Task goal: Reproduce exactly, from the line containing "c)) <$> confs).", every line down to the end of the data below.

Entries supplied:
Lemma filter_split_tags (t : Z) (l : list (Entry MessageWithRoute)) :
  l ≡ₚ filter (λ e, (e.1 ≤ t)%Z) l ++ filter (λ e, (t < e.1)%Z) l.
Proof using.
  rewrite <- (filter_app_complement (λ e, (e.1 ≤ t)%Z) l) at 1. apply Permutation_app_head.
  rewrite (list_filter_iff _ (λ e, (t < e.1)%Z)); [done |]. intros e. lia.
Qed.

Lemma processAckNack_inv multiple tag response sent c :
  send_inv 0 [] sent c → send_inv 0 [] sent (SendChannel_processAckNack multiple tag response c).
Proof using.
  intros Hi. pose proof (si_wf _ _ _ _ Hi) as Hwf. unfold SendChannel_processAckNack. destruct multiple.
  - pose proof (MessageStore_removeUntil_wf tag _ Hwf) as Hwf'.
    destruct (removeUntil_cases tag _ Hwf) as [[_ Hr] | [_ (gs & Hr & _)]]; rewrite Hr in *; simpl in Hwf'.
    + by rewrite modify_same_store.
    + pose proof (filter_split_tags tag (d_deliveryTagToMsg (d_messageStore (c_derived c)))) as Hsplit.
      set (removed := filter (λ e, (e.1 ≤ tag)%Z) _) in *.
      eapply (inv_unstore _ _ _ removed) in Hi; [| exact Hwf' | done | exact Hsplit].
      apply (callbackMessages_inv response removed) in Hi. by destruct removed.
  - pose proof (MessageStore_remove_wf tag _ Hwf) as Hwf'. unfold MessageStore_remove in *.
    destruct (map_find tag _) as [[m t] |] eqn:Hf; simpl in Hwf'.
    + eapply (inv_unstore _ _ _ [(tag, (m, t))]) in Hi; [| exact Hwf' | done |].
      * by apply (callbackMessages_inv response [(tag, (m, t))]) in Hi.
      * by apply map_erase_perm.
    + by rewrite modify_same_store.
Qed.

(** *** Resetting *)

Lemma requeue_loop_spec fuel l : ∀ gs lt id pending,
  length l < fuel →
  requeue_loop fuel (mkMessageStore l gs lt id) pending = pending ++ ((λ e, e.2.1) <$> l).
Proof using.
  revert l. induction fuel as [| fuel IH]; intros l gs lt id pending Hf; [lia |].
  destruct l as [| [t [m d]] l]; simpl; [by rewrite app_nil_r |].
  unfold MessageStore_remove, MessageStore_oldestTagInStore. simpl. rewrite Z.eqb_refl.
  simpl. rewrite IH by (simpl in Hf; lia). by rewrite <- app_assoc.
Qed.

Lemma processFailures_spec c :
  SendChannel_processFailures c
  = modify (λ d, set_returnedTags ∅ (set_pending (d_pendingMessages (c_derived c) ++ stored c)
      (set_messageStore
         (mkMessageStore [] ∅ 0 (uwrap 64 (d_lifetimeId (d_messageStore (c_derived c)) + 1))) d))) c.
Proof using.
  unfold SendChannel_processFailures, MessageStore_swap.
  rewrite requeue_loop_spec by (unfold MessageStore_count; simpl; lia). done.
Qed.

Lemma reset_inv clock b sent c :
  send_inv 0 [] sent c →
  send_inv 0 [] sent (Channel_reset (H := SendChannel_hooks clock) b c).2.
Proof using.
  intros Hi. set (c' := snd _).
  assert (c_derived c' = mkSendState
            (mkMessageStore [] ∅ 0 (uwrap 64 (d_lifetimeId (d_messageStore (c_derived c)) + 1)))
            (d_confirmCallback (c_derived c)) (d_pendingMessages (c_derived c) ++ stored c)
            (d_exchangeName (c_derived c)) 1 None ∅) as Hd.
  { unfold c', Channel_reset, processFailures, SendChannel_hooks.
    rewrite processFailures_spec. by destruct b. }
  assert (∃ es, c_trace c' = c_trace c ++ es ++ [Counter channel_disconnected] ∧
            (es = [] ∨ es = [Retry])) as (es & Htr & Hes).
  { unfold c', Channel_reset. simpl. destruct b; simpl.
    - exists [Retry]. rewrite <- app_assoc. auto.
    - exists []. auto. }
  assert (wire_state (c_trace c') = (None, [])) as Hws
    by (rewrite Htr, app_assoc, wire_state_app; done).
  assert (confirmed c' = confirmed c) as Hcf.
  { unfold confirmed. rewrite Htr, !confirmations_app. destruct Hes as [-> | ->]; simpl; by rewrite app_nil_r. }
  assert (Fault ∉ c_trace c') as Hflt.
  { rewrite Htr, !elem_of_app, list_elem_of_singleton.
    intros [Hf | [Hf | Hf]]; [by apply (si_fault _ _ _ _ Hi) | | done].
    destruct Hes as [-> | ->]; set_solver. }
  pose proof (Permutation_length (si_conserved _ _ _ _ Hi)) as Hlen.
  rewrite !length_app, !length_fmap in Hlen. clearbody c'.
  split; unfold publications, stored; rewrite ?Hcf, ?Hws, ?Hd; simpl; try done; try apply Hi; try set_solver.
  - split; simpl; [constructor | intros g t; by rewrite lookup_empty | set_solver].
  - rewrite length_app. lia.
  - rewrite (si_conserved _ _ _ _ Hi). rewrite fmap_app. solve_Permutation.
Qed.

(** *** Every operation keeps the invariant *)

Definition keeps (c c' : SendChannel) : Prop :=
  ∀ sent, send_inv 0 [] sent c → send_inv 0 [] sent c'.

#[global] Instance keeps_preorder : PreOrder keeps.
Proof using. split; [by intros c sent | intros c1 c2 c3 H12 H23 sent Hi; auto]. Qed.

Lemma ready_trace (c : SendChannel) :
  ∃ es, c_trace (Channel_ready c) = c_trace c ++ es ∧ Forall (λ e, neutral e = true) es.
Proof using.
  exists (TimerCancel :: ((λ f, FutureSet f true) <$> d_readyMade c) ++ [Counter channel_ready]).
  split; [simpl; by rewrite <- ?app_assoc |].
  constructor; [done |]. apply Forall_app. split; [| by constructor].
  apply Forall_fmap, Forall_forall. done.
Qed.

Lemma keeps_ready c : keeps c (Channel_ready c).
Proof using.
  intros sent Hi. destruct (ready_trace c) as (es & He & Hn). by eapply inv_neutral.
Qed.

Lemma publications_ready k extra sent c :
  send_inv k extra sent c → publications (Channel_ready c) = publications c.
Proof using.
  intros Hi. destruct (ready_trace c) as (es & He & Hn).
  unfold publications. rewrite He, wire_state_app.
  by rewrite (proj1 (neutral_effects es _ Hn (si_wire_state _ _ _ _ Hi))).
Qed.

Lemma keeps_writeState m s c :
  neutral (AsyncWrite m OnWriteComplete) = true → keeps c (Channel_writeState m s c).
Proof using.
  intros Hm sent Hi. apply inv_emit; [done |].
  destruct s; try (by apply (inv_same _ _ _ c)). by apply keeps_ready.
Qed.

Lemma keeps_close code text cl me c : keeps c (Channel_close code text cl me c).
Proof using. by apply keeps_writeState. Qed.

Lemma processMessage_keeps m c : keeps c (SendChannel_processMessage m c).
Proof using.
  unfold SendChannel_processMessage. destruct (d_basicReturn _); [| apply keeps_close].
  intros sent Hi. pose proof (lookupGuid_wf _ (d_guid m) (si_wf _ _ _ _ Hi)) as Hg.
  destruct (MessageStore_lookupGuid _ _); [by apply keeps_close | by apply inv_modify | done].
Qed.

Lemma keeps_closed clock : channel_closed (H := SendChannel_hooks clock) keeps.
Proof using.
  split; simpl; intros; try apply _; try (intros sent Hi; by apply (inv_same _ _ _ c)).
  - intros sent Hi. apply inv_emit; [by apply base_effect_neutral | done].
  - unfold Channel_open. case_match; [done |]. etrans; [| by apply keeps_writeState].
    intros sent Hi. by apply inv_emit.
  - intros sent Hi. by apply (reset_inv clock b).
  - destruct m; simpl; try done; try (intros sent Hi; by apply processAckNack_inv).
    destruct (d_basicReturn _); [apply keeps_close |]. intros sent Hi. by apply inv_modify.
  - destruct m; simpl; try done. etrans; [apply keeps_ready |].
    intros sent Hi. by apply publishPendingMessages_inv.
  - apply processMessage_keeps.
  - by apply keeps_writeState.
  - unfold SendChannel_onFlowAllowed. destruct (d_state c); try done.
    intros sent Hi. by apply publishPendingMessages_inv.
Qed.

(** *** Runs *)

(** The calls of a channel's lifetime, each with the clock during the call. *)
Definition send_run (ops : list ((Z → Z) * SendOp)) (c : SendChannel) : SendChannel :=
  fold_left (λ c op, send_op op.1 op.2 c) ops c.

Definition published (ops : list ((Z → Z) * SendOp)) : list MessageWithRoute :=
  omap (λ op, match op.2 with Send_publish m => Some m | _ => None end) ops.

(** A new channel whose confirm callback is set. *)
Definition SendChannel_start (tp : Topology) (exchangeName : bytes) : SendChannel :=
  SendChannel_setCallback (SendChannel_make tp exchangeName).

Lemma start_inv tp x : send_inv 0 [] [] (SendChannel_start tp x).
Proof using.
  split; simpl; try done; try set_solver. apply store_wf_make.
Qed.

Lemma channel_op_callback clock op c :
  d_confirmCallback (c_derived c) = true →
  d_confirmCallback (c_derived (channel_op (H := SendChannel_hooks clock) op c)) = true.
Proof using.
  pose (R := λ c c' : SendChannel, d_confirmCallback (c_derived c) = true →
                                   d_confirmCallback (c_derived c') = true).
  assert (channel_closed (H := SendChannel_hooks clock) R) as HR; [| exact (channel_op_closed R HR op c)].
  assert (PreOrder R) as HP by (split; [by intros ? ? | intros ? ? ? H12 H23 ?; by apply H23, H12]).
  assert (∀ c, R c (SendChannel_publishPendingMessages clock c)) as Hpp.
  { intros c'. unfold SendChannel_publishPendingMessages. generalize (d_pendingMessages (c_derived c')).
    intros q. revert c'. induction q as [| m q IH]; intros c'; simpl; [by intros ? |].
    etrans; [| apply IH]. intros Hc. unfold SendChannel_readyToPublishMsg.
    destruct (MessageStore_insert _ _ _ _) as [[] ?]; done. }
  assert (∀ confs r c, R c (SendChannel_callbackMessages confs r c)) as Hcm.
  { intros confs r. induction confs as [| [t [m d]] confs IH]; intros c'; simpl; [by intros ? |].
    etrans; [| apply IH]. intros Hc. by rewrite Hc. }
  split; simpl; intros; try exact HP; try (by intros Hc).
  - intros Hc. unfold Channel_open. by case_match.
  - intros Hc. unfold Channel_reset. simpl. by destruct b.
  - intros Hc. destruct m; simpl; try done; unfold SendChannel_processAckNack; repeat case_match;
      try done; by apply Hcm.
  - intros Hc. destruct m; simpl; try done. by apply Hpp.
  - intros Hc. unfold SendChannel_processMessage. repeat case_match; done.
  - intros Hc. unfold SendChannel_onFlowAllowed. case_match; try done. by apply Hpp.
Qed.

Lemma send_op_callback clock op c :
  d_confirmCallback (c_derived c) = true → d_confirmCallback (c_derived (send_op clock op c)) = true.
Proof using.
  intros Hcb. destruct op as [op | m |]; simpl; [by apply channel_op_callback | | done].
  unfold SendChannel_publishMessage. rewrite Hcb. simpl. case_match; [done |].
  unfold SendChannel_readyToPublishMsg. by destruct (MessageStore_insert _ _ _ _) as [[] ?].
Qed.

Lemma send_run_inv ops : ∀ sent c,
  send_inv 0 [] sent c → d_confirmCallback (c_derived c) = true →
  (Z.of_nat (length sent + length (published ops)) < 2 ^ 64 - 1)%Z →
  send_inv 0 [] (sent ++ published ops) (send_run ops c).
Proof using.
  induction ops as [| [clock op] ops IH]; intros sent c Hi Hcb Hb; simpl.
  { by rewrite app_nil_r. }
  pose proof (send_op_callback clock op c Hcb) as Hcb'. destruct op as [op | m |]; simpl in *.
  - apply IH; [| done | done]. apply (channel_op_closed _ (keeps_closed clock)), Hi.
  - change (sent ++ m :: ?l) with (sent ++ [m] ++ l). rewrite app_assoc. apply IH.
    + apply publishMessage_inv; [done | lia | done].
    + done.
    + rewrite length_app. simpl. lia.
  - apply IH; [| done | done]. destruct Hi. by split.
Qed.

(** *** Confirms, precisely *)

(** The callback for an entry of the store, given the broker's response. *)
Definition confirmation (response : ConfirmResponse) (returned : gmap Z ConfirmResponse)
  (e : Entry MessageWithRoute) : Effect Confirmation :=
  Callback (mkConfirmation (mw_message e.2.1) (mw_routingKey e.2.1)
              (default response (returned !! e.1))).

Lemma callbackMessages_trace response confs : ∀ c,
  d_confirmCallback (c_derived c) = true → NoDup confs.*1 →
  c_trace (SendChannel_callbackMessages confs response c)
  = c_trace c ++ (confirmation response (d_returnedTagResponse (c_derived c)) <$> confs).
Proof using.
  induction confs as [| [t [m d]] confs IH]; intros c Hcb Hnd; simpl; [by rewrite app_nil_r |].
  apply NoDup_cons in Hnd as [Hni Hnd]. rewrite Hcb, IH by done. simpl. rewrite <- app_assoc. simpl.
  f_equal. f_equal. apply list_fmap_ext. intros i [t' [m' d']] Hl. unfold confirmation. simpl.
  rewrite lookup_delete_ne; [done |]. intros ->. apply Hni.
  apply list_elem_of_lookup_2 in Hl. by eapply elem_of_fst.
Qed.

Response for this exercise:
  = c_trace c ++ (confirmation response (d_returnedTagResponse (c_derived c)) <$> confs).
Proof using.
  induction confs as [| [t [m d]] confs IH]; intros c Hcb Hnd; simpl; [by rewrite app_nil_r |].
  apply NoDup_cons in Hnd as [Hni Hnd]. rewrite Hcb, IH by done. simpl. rewrite <- app_assoc. simpl.
  f_equal. f_equal. apply list_fmap_ext. intros i [t' [m' d']] Hl. unfold confirmation. simpl.
  rewrite lookup_delete_ne; [done |]. intros ->. apply Hni.
  apply list_elem_of_lookup_2 in Hl. by eapply elem_of_fst.
Qed.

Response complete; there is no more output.